Your goal ::
Go through the data below line by line and report how many lines contain "rand", giving only that figure.

Material to process ::
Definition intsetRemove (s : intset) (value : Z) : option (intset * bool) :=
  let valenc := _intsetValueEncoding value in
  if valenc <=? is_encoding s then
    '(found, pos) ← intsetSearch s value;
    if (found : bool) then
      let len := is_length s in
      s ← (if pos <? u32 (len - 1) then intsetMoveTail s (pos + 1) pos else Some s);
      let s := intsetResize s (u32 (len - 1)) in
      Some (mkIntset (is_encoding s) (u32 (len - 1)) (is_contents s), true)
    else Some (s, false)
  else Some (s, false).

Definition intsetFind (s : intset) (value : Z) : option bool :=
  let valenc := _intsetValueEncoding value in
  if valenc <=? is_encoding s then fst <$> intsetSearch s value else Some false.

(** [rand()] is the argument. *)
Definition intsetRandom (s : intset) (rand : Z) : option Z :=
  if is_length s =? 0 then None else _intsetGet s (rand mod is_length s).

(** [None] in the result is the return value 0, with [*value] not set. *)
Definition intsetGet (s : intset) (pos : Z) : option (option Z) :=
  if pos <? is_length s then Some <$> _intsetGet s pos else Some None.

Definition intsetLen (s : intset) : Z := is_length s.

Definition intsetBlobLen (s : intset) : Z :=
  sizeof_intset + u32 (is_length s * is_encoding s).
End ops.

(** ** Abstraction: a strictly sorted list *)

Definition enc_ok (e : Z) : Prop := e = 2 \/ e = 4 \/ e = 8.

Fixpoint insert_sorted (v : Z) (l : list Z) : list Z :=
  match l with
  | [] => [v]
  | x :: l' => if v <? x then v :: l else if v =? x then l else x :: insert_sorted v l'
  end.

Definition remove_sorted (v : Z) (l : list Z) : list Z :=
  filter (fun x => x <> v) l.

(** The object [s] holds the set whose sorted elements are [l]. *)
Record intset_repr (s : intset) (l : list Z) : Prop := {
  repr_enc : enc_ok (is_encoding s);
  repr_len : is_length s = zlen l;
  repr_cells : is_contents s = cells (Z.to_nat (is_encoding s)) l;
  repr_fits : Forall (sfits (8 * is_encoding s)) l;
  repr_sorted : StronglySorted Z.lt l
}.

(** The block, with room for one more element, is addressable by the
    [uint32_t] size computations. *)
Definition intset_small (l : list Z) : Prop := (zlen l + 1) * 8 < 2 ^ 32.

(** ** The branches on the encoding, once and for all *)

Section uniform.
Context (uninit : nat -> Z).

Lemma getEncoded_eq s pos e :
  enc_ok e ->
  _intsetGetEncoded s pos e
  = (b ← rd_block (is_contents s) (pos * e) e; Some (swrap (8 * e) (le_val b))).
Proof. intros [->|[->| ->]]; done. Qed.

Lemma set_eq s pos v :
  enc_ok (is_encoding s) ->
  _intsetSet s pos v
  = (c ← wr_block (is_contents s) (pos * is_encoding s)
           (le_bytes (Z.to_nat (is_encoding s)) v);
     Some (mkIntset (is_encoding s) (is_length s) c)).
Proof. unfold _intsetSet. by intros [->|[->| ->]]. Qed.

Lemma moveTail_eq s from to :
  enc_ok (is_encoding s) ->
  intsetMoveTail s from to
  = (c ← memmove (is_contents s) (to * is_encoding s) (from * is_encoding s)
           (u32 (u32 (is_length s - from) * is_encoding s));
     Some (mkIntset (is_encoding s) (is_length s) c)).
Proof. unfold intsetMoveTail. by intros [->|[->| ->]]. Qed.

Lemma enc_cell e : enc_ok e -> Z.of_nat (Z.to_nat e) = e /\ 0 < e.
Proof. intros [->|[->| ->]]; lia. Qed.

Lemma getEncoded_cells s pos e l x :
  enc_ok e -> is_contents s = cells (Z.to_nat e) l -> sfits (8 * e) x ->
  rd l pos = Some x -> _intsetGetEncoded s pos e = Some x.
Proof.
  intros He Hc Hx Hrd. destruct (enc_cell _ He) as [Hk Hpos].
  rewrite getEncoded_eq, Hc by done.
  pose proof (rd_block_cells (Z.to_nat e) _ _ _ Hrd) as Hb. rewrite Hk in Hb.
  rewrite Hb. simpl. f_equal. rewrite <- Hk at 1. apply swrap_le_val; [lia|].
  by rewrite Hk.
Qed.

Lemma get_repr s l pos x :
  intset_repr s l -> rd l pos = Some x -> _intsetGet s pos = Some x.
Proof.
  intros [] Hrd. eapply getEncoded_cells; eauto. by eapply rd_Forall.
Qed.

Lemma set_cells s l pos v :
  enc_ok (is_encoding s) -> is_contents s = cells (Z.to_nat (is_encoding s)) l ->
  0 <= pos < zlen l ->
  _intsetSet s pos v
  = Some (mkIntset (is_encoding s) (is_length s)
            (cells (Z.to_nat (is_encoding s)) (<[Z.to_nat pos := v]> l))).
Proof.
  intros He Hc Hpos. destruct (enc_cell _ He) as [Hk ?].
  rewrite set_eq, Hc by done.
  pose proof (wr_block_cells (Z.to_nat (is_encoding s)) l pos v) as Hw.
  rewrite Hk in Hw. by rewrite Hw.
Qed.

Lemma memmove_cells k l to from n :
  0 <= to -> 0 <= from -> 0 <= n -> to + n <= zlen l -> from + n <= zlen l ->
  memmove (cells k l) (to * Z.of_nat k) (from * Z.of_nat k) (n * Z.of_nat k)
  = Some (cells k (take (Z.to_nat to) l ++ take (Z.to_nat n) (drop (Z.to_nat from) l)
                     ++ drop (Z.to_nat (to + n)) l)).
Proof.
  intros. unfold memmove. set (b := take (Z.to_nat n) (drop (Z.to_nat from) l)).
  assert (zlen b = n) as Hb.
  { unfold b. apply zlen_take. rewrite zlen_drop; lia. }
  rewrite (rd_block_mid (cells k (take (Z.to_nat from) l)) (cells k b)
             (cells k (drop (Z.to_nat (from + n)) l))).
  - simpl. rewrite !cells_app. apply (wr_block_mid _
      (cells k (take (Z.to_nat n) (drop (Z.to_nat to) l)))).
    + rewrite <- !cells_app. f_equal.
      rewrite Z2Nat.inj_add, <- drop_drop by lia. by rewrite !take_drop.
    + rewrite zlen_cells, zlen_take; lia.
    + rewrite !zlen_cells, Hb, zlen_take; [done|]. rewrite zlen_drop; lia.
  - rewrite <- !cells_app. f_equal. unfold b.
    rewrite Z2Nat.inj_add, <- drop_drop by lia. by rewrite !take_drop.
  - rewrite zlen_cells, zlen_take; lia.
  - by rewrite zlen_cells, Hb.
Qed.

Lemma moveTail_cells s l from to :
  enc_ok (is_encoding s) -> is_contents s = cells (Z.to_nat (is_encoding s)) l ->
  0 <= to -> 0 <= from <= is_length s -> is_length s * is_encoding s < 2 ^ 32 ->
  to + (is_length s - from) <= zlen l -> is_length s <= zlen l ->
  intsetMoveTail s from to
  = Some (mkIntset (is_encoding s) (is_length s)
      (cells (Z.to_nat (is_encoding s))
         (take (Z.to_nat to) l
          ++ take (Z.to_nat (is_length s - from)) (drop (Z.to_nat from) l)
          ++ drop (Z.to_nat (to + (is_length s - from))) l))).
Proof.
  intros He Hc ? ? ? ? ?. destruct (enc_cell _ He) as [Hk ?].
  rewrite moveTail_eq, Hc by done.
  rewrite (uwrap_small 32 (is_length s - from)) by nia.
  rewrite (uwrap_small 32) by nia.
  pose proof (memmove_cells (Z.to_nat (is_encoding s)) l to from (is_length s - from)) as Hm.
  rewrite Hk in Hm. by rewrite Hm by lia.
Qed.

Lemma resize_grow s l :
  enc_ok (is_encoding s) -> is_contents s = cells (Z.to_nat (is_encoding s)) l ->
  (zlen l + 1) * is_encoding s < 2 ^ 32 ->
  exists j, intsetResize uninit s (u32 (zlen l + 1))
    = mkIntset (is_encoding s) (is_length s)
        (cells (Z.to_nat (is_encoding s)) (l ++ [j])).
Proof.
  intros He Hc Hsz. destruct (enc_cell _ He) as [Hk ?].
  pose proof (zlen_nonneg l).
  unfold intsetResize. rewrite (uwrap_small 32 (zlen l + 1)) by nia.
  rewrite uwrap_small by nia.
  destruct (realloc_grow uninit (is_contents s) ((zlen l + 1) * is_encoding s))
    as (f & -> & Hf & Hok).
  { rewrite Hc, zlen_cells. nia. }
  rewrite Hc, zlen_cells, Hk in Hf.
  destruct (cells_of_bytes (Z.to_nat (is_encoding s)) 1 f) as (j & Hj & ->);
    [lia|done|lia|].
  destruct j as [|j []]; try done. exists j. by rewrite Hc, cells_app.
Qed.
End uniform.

Written reply ::
3